** Instructions to follow **
Go through the data from its first line and retype each line, stopping once the line containing "client's [this.tokens], the" has been retyped.

** Supplied entries **
(** * SpotifyAgent: the session lifecycle and the resilient request pipeline

    A shallow embedding of [src/clients/spotify-client.ts] (class
    [SpotifyClient]), [src/utils/retry.ts] ([retryWithBackoff]),
    [src/utils/errors.ts] and [src/models/auth.ts].

    Conventions of the embedding:
    - an [async] method is a state transformer over a [World] holding the
      client's [this.tokens], the wall clock read by [Date.now()] and the
      chronological history of everything the process sent or awaited;
    - the remote side is a [Server]: two oracles (token endpoint and resource
      API) answering each request from the history so far, so that every
      deterministic or scripted server is an instance;
    - a JavaScript exception is the [Throw] outcome; the state reached when
      the exception was raised is kept, as in JavaScript;
    - numbers are integers ([Z]), a [Date] is its millisecond timestamp;
    - [console.log] output is not part of the model. *)

From Stdlib Require Import Ascii.
From Stdlib Require DecimalString DecimalNat.
From stdpp Require Import base numbers list strings gmap.

Local Open Scope string_scope.
Local Open Scope list_scope.

(** ** Data model *)

(** [models/song.ts]: the client never inspects a track, so only the two
    identifying fields are kept. *)
Record Song := { id : string; name : string }.

(** [models/auth.ts], interface [AuthTokens].  A missing [refresh_token]
    (JavaScript [undefined]) is [None]; [expires_at] is the [Date] as epoch
    milliseconds. *)
Record AuthTokens := {
  access_token : string;
  refresh_token : option string;
  token_type : string;
  expires_in : Z;
  scope : string;
  expires_at : Z
}.

(** The JSON body of a successful token-endpoint response
    ([TokenRefreshResponse], plus the [refresh_token] the authorization-code
    grant returns and a rotating server may return on refresh). *)
Module TokenData.
Record t := {
  access_token : string;
  refresh_token : option string;
  token_type : string;
  expires_in : Z;
  scope : string
}.
End TokenData.

(** [models/playlist.ts], interface [SpotifyTrackResponse] (the fields the
    client reads). *)
Record SavedItem := { added_at : string; track : Song }.
Record Page := { items : list SavedItem; next : option string }.

(** Bodies of successful resource-API responses: a page of saved tracks,
    a list of tracks, an object of which the client reads the [id] property
    ([None]: the object has no [id]), and any other body, of which the
    client reads nothing. *)
Inductive ApiData :=
| DPage (p : Page)
| DTracks (tracks : list Song)
| DOther (raw : string)
| DProfile (id : option string).

(** Error bodies.  The resource API answers [{error: {status, message}}],
    the token endpoint [{error: "code", error_description: "..."}]. *)
Inductive ErrorField :=
| ErrorObject (message : option string)
| ErrorCode (code : string).

Record ErrorData := {
  error : option ErrorField;
  error_description : option string
}.

(** The shape of an axios rejection: [error.response] (present when the
    server answered with a status outside 2xx), [error.request] (truthy when
    the request was sent) and [error.message]. *)
Record ErrorResponse := {
  status : Z;
  headers : gmap string string;
  data : option ErrorData
}.

Record AxiosError := {
  response : option ErrorResponse;
  request : bool;
  message : string
}.

(** The result of [parseInt(s, 10)]. *)
Inductive JsNumber := NaN | Int (z : Z).

(** [utils/errors.ts], together with the other values the client throws. *)
Inductive JsError :=
| SpotifyAPIError (message : string) (status : Z) (response : option ErrorData)
| AuthenticationError (message : string)
| RateLimitError (message : string) (retryAfter : option JsNumber)
| NetworkError (message : string) (originalError : AxiosError)
| Error (message : string)
| AxiosFailure (error : AxiosError)
| TypeError
| ThrownUndefined.

(** The [name] property set by each constructor. *)
Definition error_name (e : JsError) : string :=
  match e with
  | SpotifyAPIError _ _ _ => "SpotifyAPIError"
  | AuthenticationError _ => "AuthenticationError"
  | RateLimitError _ _ => "RateLimitError"
  | NetworkError _ _ => "NetworkError"
  | Error _ => "Error"
  | AxiosFailure _ => "AxiosError"
  | TypeError => "TypeError"
  | ThrownUndefined => "undefined"
  end.

(** The [status] property: [AuthenticationError] and [RateLimitError] pass
    401 and 429 to [super]. *)
Definition error_status (e : JsError) : option Z :=
  match e with
  | SpotifyAPIError _ s _ => Some s
  | AuthenticationError _ => Some 401%Z
  | RateLimitError _ _ => Some 429%Z
  | _ => None
  end.

(** ** The world *)

Inductive Method := GET | POST.

(** The body that [createPlaylist] posts. *)
Module PlaylistBody.
Record t := {
  name : string;
  description : string;
  public : bool;
  collaborative : bool
}.
End PlaylistBody.

(** A request of [this.httpClient].  The body is [{uris}] for
    [addTracksToPlaylist], a playlist description for [createPlaylist], and
    absent for a GET. *)
Record ApiRequest := {
  method : Method;
  url : string;
  authorization : option string;
  uris : option (list string);
  playlist : option PlaylistBody.t
}.

Inductive Event :=
| TokenPost (form : list (string * string))
| ApiCall (req : ApiRequest)
| Timeout (ms : Z).

Inductive AxiosOutcome (T : Type) :=
| Resolved (payload : T)
| Rejected (e : AxiosError).
Arguments Resolved {T} payload.
Arguments Rejected {T} e.

Record Reply (T : Type) := { outcome : AxiosOutcome T; latency : Z }.
Arguments outcome {T} r.
Arguments latency {T} r.

Record Server := {
  accounts : list Event → list (string * string) → Reply TokenData.t;
  api : list Event → ApiRequest → Reply ApiData
}.

Record World := {
  tokens : option AuthTokens;
  now : Z;
  history : list Event
}.

(** ** Asynchronous computations *)

Inductive Outcome (A : Type) :=
| Return (a : A)
| Throw (e : JsError)
| OutOfFuel.
Arguments Return {A} a.
Arguments Throw {A} e.
Arguments OutOfFuel {A}.

Definition M (A : Type) : Type := World → Outcome A * World.

Definition ret {A} (a : A) : M A := λ w, (Return a, w).
Definition throw {A} (e : JsError) : M A := λ w, (Throw e, w).

Definition bind {A B} (m : M A) (k : A → M B) : M B := λ w,
  match m w with
  | (Return a, w') => k a w'
  | (Throw e, w') => (Throw e, w')
  | (OutOfFuel, w') => (OutOfFuel, w')
  end.

Definition try_catch {A} (m : M A) (handler : JsError → M A) : M A := λ w,
  match m w with
  | (Throw e, w') => handler e w'
  | r => r
  end.

Notation "'let*' x ':=' m 'in' k" := (bind m (λ x, k))
  (at level 10, x name, m at level 100, k at level 200).
Notation "m1 ';;;' m2" := (bind m1 (λ _, m2))
  (at level 100, right associativity).

(** The time a Node timer set to [ms] runs: a delay below 1 or above
    [2^31 - 1] is replaced by 1. *)
Definition timer_delay (ms : Z) : Z :=
  if ((1 <=? ms) && (ms <=? 2147483647))%Z then ms else 1%Z.

(** [await new Promise(resolve => setTimeout(resolve, ms))]. *)
Definition setTimeout (ms : Z) (w : World) : World :=
  {| tokens := tokens w;
     now := (now w + timer_delay ms)%Z;
     history := history w ++ [Timeout ms] |}.

(** ** utils/retry.ts *)

(** [RetryOptions]: every field is optional.  The model covers the
    policies whose [maxRetries], the number of retries after the first
    attempt, is a natural number and whose delays and factor are
    integers. *)
Record RetryOptions := {
  maxRetries : option nat;
  baseDelay : option Z;
  maxDelay : option Z;
  backoffFactor : option Z
}.

Definition no_options : RetryOptions :=
  {| maxRetries := None; baseDelay := None; maxDelay := None;
     backoffFactor := None |}.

** Solution to this exercise **
(** * SpotifyAgent: the session lifecycle and the resilient request pipeline

    A shallow embedding of [src/clients/spotify-client.ts] (class
    [SpotifyClient]), [src/utils/retry.ts] ([retryWithBackoff]),
    [src/utils/errors.ts] and [src/models/auth.ts].

    Conventions of the embedding:
    - an [async] method is a state transformer over a [World] holding the
      client's [this.tokens], the wall clock read by [Date.now()] and the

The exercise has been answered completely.